It wasn’t a threat, exactly.

As I fell in step beside him, heading for Vida’s, he said, “My name’s Brutus Mackey.” He offered his hand.

I shook it and replied, “Billy Blessing.”

“I know. I’m a big fan of your cooking show. I’m kind of an amateur chef myself.”

I indicated the weapon he was carrying. “LAPD?”

“Private,” he said.

“Vida asked you to watch out for me?”

“Do a guardian angel. Bodyguard you from a distance.”

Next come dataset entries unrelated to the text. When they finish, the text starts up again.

(* ===== verification/Layout.v ===== *)
(** * Layout: article responses and their views

    Models [src/src/protocol/article/mod.rs] and the states of
    [src/src/protocol/article/state.rs]: the parser of a framed or standalone
    article response, its layout of byte ranges, the view read through it, and the
    transition from a framed to a validated response.

    An outer [None] is a panic: a slice out of range or a failed [expect].  The
    theorems exclude it. *)

From S2P Require Import Prelude Protocol Request Scanner Framer Tracker Article Stream Transfer Exchange Isolated Yenc Headers.

(** The messages of [ParseError::InvalidMessageId]. *)
Inductive MessageIdError :=
| NoSpaceAfterStatus
| NoArticleNumber
| NoOpeningBracket
| NoClosingBracket
| MessageIdNotUtf8
| MessageIdInvalid (e : ValidationError).

Inductive ParseError :=
| InvalidStatusCode (code : N)
| MissingSeparator
| InvalidHeader (e : HeaderError)
| UnexpectedBody
| InvalidBody
| InvalidYenc (e : YencError)
| BufferTooShort
| InvalidMessageIdLine (e : MessageIdError).

(** ** Ranges *)

Record ArticleFrameRange := mkRange { range_start : nat; range_end : nat }.

(** [ArticleFrameRange::new] *)
Definition new_range (start end_ : nat) : result ParseError ArticleFrameRange :=
  if end_ <? start then Err BufferTooShort else Ok (mkRange start end_).

(** [buffer.get(range)], and the slice [&buffer[range]], which panics on [None]. *)
Definition range_slice (buf : bytes) (r : ArticleFrameRange) : option bytes :=
  if (range_start r <=? range_end r) && (range_end r <=? length buf)
  then Some (slice (range_start r) (range_end r) buf) else None.

Inductive ArticleContent :=
| ContentArticle (headers : ArticleFrameRange) (transform : HeaderTransformation) (body : ArticleFrameRange)
| ContentHead (headers : ArticleFrameRange) (transform : HeaderTransformation)
| ContentBody (body : ArticleFrameRange)
| ContentStat.

Record ArticleLayout := mkLayout {
  layout_message_id : ArticleFrameRange;
  layout_number : option N;
  layout_content : ArticleContent }.

Inductive ValidationSource := Standalone | FramedResponse.

Inductive YencValidation := YencDisabled | YencEnabled.

(** The view [Article<'a>] of a response. *)
Record ArticleView := mkView {
  view_message_id : MessageId;
  view_number : option N;
  view_headers : option Headers;
  view_body : option bytes }.

(** ** Lines *)

(** [for i in start..start + n { if p(i) { return Some(i) } } None] *)
Fixpoint find_index (p : nat → bool) (n start : nat) : option nat :=
  match n with
  | 0 => None
  | S n => if p start then Some start else find_index p n (start + 1)
  end.

Definition find_line_end (buf : bytes) (start : nat) : result ParseError nat :=
  ok_or BufferTooShort
    (find_index (λ i, bool_decide (buf !! i = Some CR) && (i + 1 <? length buf) && bool_decide (buf !! (i + 1) = Some LF))
      (length buf - start) start).

Definition BLANK_LINE : bytes := CRLF ++ CRLF.

Definition find_blank_line (buf : bytes) (start : nat) : result ParseError nat :=
  ok_or MissingSeparator (find_index (λ i, bool_decide (slice i (i + 4) buf = BLANK_LINE)) ((length buf - 3) - start) start).

Section Layout.
Context {MC : Memchr} {H32 : Crc32}.

Definition parse_first_line_layout (line : bytes) : result ParseError (ArticleFrameRange * option N) :=
  first_space ← ok_or (InvalidMessageIdLine NoSpaceAfterStatus) (memchr x20 line);
  second_space ← ok_or (InvalidMessageIdLine NoArticleNumber)
    ((λ pos, first_space + 1 + pos) <$> memchr x20 (drop (first_space + 1) line));
  let number_bytes := slice (first_space + 1) second_space line in
  let article_number := if utf8_valid number_bytes then parse_u64 number_bytes else None in
  msg_id_start ← ok_or (InvalidMessageIdLine NoOpeningBracket)
    ((λ pos, second_space + pos) <$> memchr x3c (drop second_space line));
  msg_id_end ← ok_or (InvalidMessageIdLine NoClosingBracket)
    ((λ pos, msg_id_start + pos + 1) <$> memchr x3e (drop msg_id_start line));
  let msg_id := slice msg_id_start msg_id_end line in
  _ ← ensure (InvalidMessageIdLine MessageIdNotUtf8) (utf8_valid msg_id);
  _ ← map_err (λ e, InvalidMessageIdLine (MessageIdInvalid e)) (MessageId_new msg_id);
  r ← new_range msg_id_start msg_id_end;
  mret (r, article_number).

(** ** Contents *)

(** The check for NUL bytes, made on framed responses only. *)
Definition nul_in (source : ValidationSource) (part : bytes) : bool :=
  match source with FramedResponse => bool_decide (x00 ∈ part) | Standalone => false end.

(** [Headers::validate] on a range, and the content it is part of. *)
Definition with_headers (source : ValidationSource) (framed : bytes) (r : ArticleFrameRange)
    (k : HeaderTransformation → result ParseError ArticleContent) : option (result ParseError ArticleContent) :=
  headers ← range_slice framed r;
  if nul_in source headers then Some (Err (InvalidHeader NulInFramedHeader))
  else
    match headers_validate headers with
    | None => None
    | Some (Err e) => Some (Err (InvalidHeader e))
    | Some (Ok transform) => Some (k transform)
    end.

(** The range of a body behind [start]. *)
Definition body_content (source : ValidationSource) (framed : bytes) (start : nat) (k : ArticleFrameRange → ArticleContent)
    : result ParseError ArticleContent :=
  r ← new_range start (length framed);
  if nul_in source (slice (range_start r) (range_end r) framed) then Err InvalidBody else Ok (k r).

Definition content_for (source : ValidationSource) (code : N) (framed : bytes) (content_start : nat)
    : option (result ParseError ArticleContent) :=
  match code with
  | 220%N =>
      match find_blank_line framed content_start with
      | Err e => Some (Err e)
      | Ok separator =>
          match new_range content_start separator with
          | Err e => Some (Err e)
          | Ok headers =>
              with_headers source framed headers (λ transform, body_content source framed (separator + 4) (ContentArticle headers transform))
          end
      end
  | 221%N =>
      match find_blank_line framed content_start with
      | Ok _ => Some (Err UnexpectedBody)
      | Err _ =>
          match new_range content_start (length framed) with
          | Err e => Some (Err e)
          | Ok headers => with_headers source framed headers (λ transform, Ok (ContentHead headers transform))
          end
      end
  | 222%N => Some (body_content source framed content_start ContentBody)
  | 223%N => Some (if content_start <? length framed then Err UnexpectedBody else Ok ContentStat)
  | _ => None
  end.

(** [ArticleLayout::from_first_line]; [framed] is [buf.get(..content_end)]. *)
Definition from_first_line (buf : bytes) (status : StatusCode) (first_line_end : nat) (message_id : ArticleFrameRange)
    (number : option N) (content_end : nat) (source : ValidationSource) : option (result ParseError ArticleLayout) :=
  if content_end <=? length buf then
    fmap (M := result ParseError) (mkLayout message_id number) <$>
      content_for source (as_u16 status) (take content_end buf) (first_line_end + 2)
  else Some (Err BufferTooShort).

Definition article_status (code : N) : bool := (220 <=? code)%N && (code <=? 223)%N.

(** [ArticleLayout::parse] *)
Definition layout_parse (buf : bytes) : option (result ParseError ArticleLayout) :=
  match parse buf with
  | None => Some (Err (InvalidStatusCode 0))
  | Some status =>
      if article_status (as_u16 status) then
        match find_line_end buf 0 with
        | Err e => Some (Err e)
        | Ok first_line_end =>
            match parse_first_line_layout (take first_line_end buf) with
            | Err e => Some (Err e)
            | Ok (message_id, number) => from_first_line buf status first_line_end message_id number (length buf) Standalone
            end
        end
      else Some (Err (InvalidStatusCode (as_u16 status)))
  end.

(** [ArticleLayout::parse_framed] *)
Definition layout_parse_framed (buf : bytes) (status : StatusCode) (status_line_end content_end : nat)
    : option (result ParseError ArticleLayout) :=
  if article_status (as_u16 status) then
    match checked_sub status_line_end 2 with
    | None => Some (Err BufferTooShort)
    | Some first_line_end =>
        if (content_end <? status_line_end) || (length buf <? content_end)
           || negb (bool_decide (slice first_line_end status_line_end buf = CRLF))
        then Some (Err BufferTooShort)
        else
          match parse_first_line_layout (take first_line_end buf) with
          | Err e => Some (Err e)
          | Ok (message_id, number) => from_first_line buf status first_line_end message_id number content_end FramedResponse
          end
    end
  else Some (Err (InvalidStatusCode (as_u16 status))).

(** ** Views *)

(** [ArticleLayout::validate_yenc] *)
Definition layout_validate_yenc (l : ArticleLayout) (buf : bytes) : option (result ParseError unit) :=
  match layout_content l with
  | ContentArticle _ _ r | ContentBody r =>
      body ← range_slice buf r;
      Some (if starts_with (bs "=ybegin") body then map_err InvalidYenc (validate_yenc_structure body) else Ok ())
  | ContentHead _ _ | ContentStat => Some (Ok ())
  end.

(** The headers and the body of a view. *)
Definition content_view (c : ArticleContent) (buf : bytes) : option (option Headers * option bytes) :=
  match c with
  | ContentArticle h transform b =>
      headers ← range_slice buf h; body ← range_slice buf b; Some (Some (mkHeaders headers transform), Some body)
  | ContentHead h transform => headers ← range_slice buf h; Some (Some (mkHeaders headers transform), None)
  | ContentBody b => body ← range_slice buf b; Some (None, Some body)
  | ContentStat => Some (None, None)
  end.

(** [ArticleLayout::view] *)
Definition layout_view (l : ArticleLayout) (buf : bytes) : option ArticleView :=
  message_id ← range_slice buf (layout_message_id l);
  if utf8_valid message_id then
    '(headers, body) ← content_view (layout_content l) buf;
    Some (mkView (mkMessageId message_id) (layout_number l) headers body)
  else None.

(** [layout.validate_yenc(buf)?] under a policy. *)
Definition apply_yenc_policy (policy : YencValidation) (l : ArticleLayout) (buf : bytes) : option (result ParseError unit) :=
  match policy with YencDisabled => Some (Ok ()) | YencEnabled => layout_validate_yenc l buf end.

(** [Article::parse_with_yenc] and [Article::parse] *)
Definition parse_with_yenc (buf : bytes) (policy : YencValidation) : option (result ParseError ArticleView) :=
  r ← layout_parse buf;
  match r with
  | Err e => Some (Err e)
  | Ok layout =>
      checked ← apply_yenc_policy policy layout buf;
      match checked with
      | Err e => Some (Err e)
      | Ok _ => Ok <$> layout_view layout buf
      end
  end.

Definition article_parse (buf : bytes) (validate_yenc : bool) : option (result ParseError ArticleView) :=
  parse_with_yenc buf (if validate_yenc then YencEnabled else YencDisabled).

We found Vida sitting on the sofa in her living room, crying.

“I should never have called you, Brute,” she said. “That was my miscalculation.”

“I don’t understand, baby,” he said, sitting beside her. I noticed she did not pull away.

She thrust the “I Love NY” flyer at him. “You’re gonna tell me you don’t know about this?”

He took the flyer and read it. “This was under your windshield wiper, right, Billy?” he asked.

“You oughta know,” Vida said. “You put it there.”

“You think I’d play that way?” he asked her. “Well as you know me?”

“I think you’re bullheaded enough to still believe we can work things out.”

“You got that right. But why would I bother trying to chase this man away when I know he’s not gonna be around long enough to give me any serious competition?”

“What do you mean?” she asked.

“Billy’s a New Yorker. He lives and works there. He’s got a restaurant there. Friends. And you’re L.A. all the way, baby. Just like me.”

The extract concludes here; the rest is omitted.